5 de mai de 2010

Planeta Binário

Um planeta binário é um sistema composto por dois planetas que interagem mutuamente e orbitam um ponto livre e comum no espaço, normalmente um planeta principal e uma lua que orbita o centro de massa no sistema, tendo essa lua um tamanho considerável em relação ao planeta principal.

No Sistema Solar existe somente um planeta binário.

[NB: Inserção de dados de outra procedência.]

(** *** The side of a canvas *)

Lemma truncate_int (k : Z) : truncate (inject_Z k) = k.
Proof.
  unfold truncate. destruct (Qle_bool 0 (inject_Z k)).
  - apply Qfloor_Z.
  - apply Qceiling_Z.
Qed.

Lemma canvas_side_int (dflt k : Z) :
  0 ≤ k → k ≤ 2 ^ 31 - 1 → canvas_side dflt (inject_Z k) = k.
Proof.
  intros H0 H1. unfold canvas_side. rewrite truncate_int.
  rewrite Z.mod_small by lia. destruct (Z.leb_spec k (2 ^ 31 - 1)); lia.
Qed.

(** A number below [2^31]: the side is its integer part. *)
Lemma canvas_side_floor (dflt : Z) (x : Q) :
  (0 <= x)%Q → (x < 2147483648)%Q → canvas_side dflt x = Qfloor x.
Proof.
  intros H0 H1. unfold canvas_side, truncate.
  assert (E : Qle_bool 0 x = true) by (by apply Qle_bool_iff).
  rewrite E.
  assert (Ha : 0 ≤ Qfloor x).
  { apply Qfloor_resp_le in H0. exact H0. }
  assert (Hb : Qfloor x < 2147483648).
  { rewrite Zlt_Qlt. eapply Qle_lt_trans; [apply Qfloor_le|done]. }
  rewrite Z.mod_small by lia.
  destruct (Z.leb_spec (Qfloor x) (2 ^ 31 - 1)); lia.
Qed.

(** An integer beyond [2^31 - 1]: the side is what is left modulo
    [2^32], or the default. *)
Lemma canvas_side_wrap (dflt k : Z) :
  canvas_side dflt (inject_Z k)
  = if k mod 2 ^ 32 <=? 2 ^ 31 - 1 then k mod 2 ^ 32 else dflt.
Proof. unfold canvas_side. by rewrite truncate_int. Qed.

Lemma canvas_side_bounds (dflt : Z) (x : Q) :
  0 ≤ dflt ≤ 2 ^ 31 - 1 → 0 ≤ canvas_side dflt x ≤ 2 ^ 31 - 1.
Proof.
  intros Hd. unfold canvas_side.
  pose proof (Z.mod_pos_bound (truncate x) (2 ^ 32) eq_refl).
  destruct (Z.leb_spec (truncate x mod 2 ^ 32) (2 ^ 31 - 1)); lia.
Qed.


(** *** Scaling a side by a rounded ratio *)

Lemma Qeq_bool_pos (k : Z) : 0 < k → Qeq_bool (inject_Z k) 0 = false.
Proof.
  intros Hk. apply not_true_is_false. intros E.
  apply Qeq_bool_eq in E. unfold Qeq in E. cbn in E. lia.
Qed.

Lemma num_truthy_pos (k : Z) :
  0 < k → num_truthy (Some (Finite (inject_Z k))) = true.
Proof. intros Hk. cbn. by rewrite Qeq_bool_pos. Qed.

Lemma num_div_pos (x : Q) (k : Z) :
  0 < k → num_div (Finite x) (Finite (inject_Z k)) = fl (x / inject_Z k).
Proof. intros Hk. cbn. by rewrite Qeq_bool_pos. Qed.

Lemma inject_Z_pos' (k : Z) : 0 < k → (0 < inject_Z k)%Q.
Proof. intros. change 0%Q with (inject_Z 0). by rewrite <- Zlt_Qlt. Qed.

Lemma inject_Z_le_max (k : Z) :
  k ≤ 2 ^ 31 - 1 → (inject_Z k <= 2147483647)%Q.
Proof.
  intros. change 2147483647%Q with (inject_Z 2147483647).
  rewrite <- Zle_Qle. lia.
Qed.

Lemma inject_Z_ge_1 (k : Z) : 0 < k → (1 <= inject_Z k)%Q.
Proof. intros. change 1%Q with (inject_Z 1). rewrite <- Zle_Qle. lia. Qed.

(** The quotient of two sides. *)
Lemma side_quotient_bounds (t S : Z) :
  0 < t → t ≤ 2 ^ 31 - 1 → 0 < S → S ≤ 2 ^ 31 - 1 →
  (1 # 2147483648 <= inject_Z t / inject_Z S)%Q ∧
  (inject_Z t / inject_Z S <= 2147483647)%Q.
Proof.
  intros Ht Ht' HS HS'.
  pose proof (inject_Z_pos' _ Ht). pose proof (inject_Z_pos' _ HS).
  pose proof (inject_Z_le_max _ Ht'). pose proof (inject_Z_le_max _ HS').
  pose proof (inject_Z_ge_1 _ Ht). pose proof (inject_Z_ge_1 _ HS).
  split.
  - apply Qle_shift_div_l; [done|]. lra.
  - apply Qle_shift_div_r; [done|]. nra.
Qed.

(** The ratio the resizer scales by is the smaller of the two quotients,
    up to the rounding of one division. *)
Lemma ratio_close (W H w h : Z) :
  0 < W → W ≤ 2 ^ 31 - 1 → 0 < H → H ≤ 2 ^ 31 - 1 →
  0 < w → w ≤ 2 ^ 31 - 1 → 0 < h → h ≤ 2 ^ 31 - 1 →
  let m := Math_min (inject_Z w / inject_Z W) (inject_Z h / inject_Z H) in
  ∃ r, num_min (num_div (Finite (inject_Z w)) (Finite (inject_Z W)))
               (num_div (Finite (inject_Z h)) (Finite (inject_Z H)))
       = Finite r ∧
       ((m - r) * 9007199254740992 <= m ∧
        (r - m) * 9007199254740992 <= m)%Q.
Proof.
  intros HW HW' HH HH' Hw Hw' Hh Hh' m.
  rewrite !num_div_pos by done.
  destruct (side_quotient_bounds w W) as [Ha1 Ha2]; try done.
  destruct (side_quotient_bounds h H) as [Hb1 Hb2]; try done.
  destruct (fl_close_mid (inject_Z w / inject_Z W)) as (a & Ea & _ & Ha);
    [lra|lra|].
  destruct (fl_close_mid (inject_Z h / inject_Z H)) as (b & Eb & _ & Hb);
    [lra|lra|].
  rewrite Ea, Eb. unfold m, Math_min.
  set (x := (inject_Z w / inject_Z W)%Q) in *.
  set (y := (inject_Z h / inject_Z H)%Q) in *.
  cbn [num_min num_le].
  destruct (Qle_bool a b) eqn:Eab; destruct (Qle_bool x y) eqn:Exy;
    eexists; (split; [reflexivity|]);
    try (apply Qle_bool_iff in Eab); try (apply Qle_bool_iff in Exy);
    try (assert (Hab : (b < a)%Q)
           by (apply Qnot_le_lt; intros Hc; apply Qle_bool_iff in Hc;
               congruence));
    try (assert (Hxy : (y < x)%Q)
           by (apply Qnot_le_lt; intros Hc; apply Qle_bool_iff in Hc;
               congruence));
    lra.
Qed.

(** A side [S] times the rounded ratio, rounded to a whole number, when
    the exact product [S * m] is at most the side [t] of the box: the
    result is within the box, within half a pixel and [2^-20] of the
    exact product, and equal to [t] when the exact product is. *)
Lemma scale_side (S t : Z) (m r : Q) :
  0 < S → S ≤ 2 ^ 31 - 1 → 0 < t → t ≤ 2 ^ 31 - 1 →
  (1 # 2147483648 <= m)%Q →
  ((m - r) * 9007199254740992 <= m ∧
   (r - m) * 9007199254740992 <= m)%Q →
  (inject_Z S * m <= inject_Z t)%Q →
  ∃ k, num_round (num_mul (Finite (inject_Z S)) (Finite r))
       = Finite (inject_Z k) ∧
       0 ≤ k ∧ k ≤ t ∧
       (inject_Z S * m - (1 # 2) - (1 # 1048576) <= inject_Z k)%Q ∧
       (inject_Z k <= inject_Z S * m + (1 # 2) + (1 # 1048576))%Q ∧
       ((inject_Z S * m == inject_Z t)%Q → k = t).
Proof.
  intros HS HS' Ht Ht' Hm [Hr1 Hr2] Hfit.
  pose proof (inject_Z_pos' _ HS) as HSq.
  pose proof (inject_Z_le_max _ HS') as HSq'.
  pose proof (inject_Z_ge_1 _ HS) as HSq1.
  pose proof (inject_Z_le_max _ Ht') as Htq'.
  set (s := inject_Z S) in *. set (e := (s * m)%Q) in *.
  assert (He0 : (1 # 2147483648 <= e)%Q) by (unfold e; nra).
  assert (Hu1 : ((e - s * r) * 9007199254740992 <= e)%Q)
    by (unfold e; nra).
  assert (Hu2 : ((s * r - e) * 9007199254740992 <= e)%Q)
    by (unfold e; nra).
  destruct (fl_close_mid (s * r)) as (c & Ec & _ & Hc1 & Hc2);
    [lra|lra|].
  cbn [num_mul num_round]. rewrite Ec. cbn [num_round].
  eexists. split; [reflexivity|].
  split; [apply Math_round_nonneg; lra|].
  split; [apply Math_round_le; lra|].
  destruct (Math_round_near c) as [Hn1 Hn2].
  split; [lra|]. split; [lra|].
  intros E. apply Math_round_exact; lra.
Qed.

Plutão - Caronte: Tradicionalmente, Plutão era visto como um dos nove planetas do Sistema Solar, e Caronte como um de seus satélites naturais, porém Plutão foi rebaixado de planeta para planeta anão.
Mas a translação de Caronte em torno de Plutão ocorre de tal forma que ambos, na verdade, giram em torno de um eixo imaginário comum (ou seja, o satélite não gira em torno do planeta, mas ambos giram em torno de um centro onde não há nenhum outro corpo celeste)
Assim, surge uma corrente na Astronomia que tende a classificar Plutão e Caronte não como um planeta e seu respectivo satélite, mas sim como um sistema planetário duplo.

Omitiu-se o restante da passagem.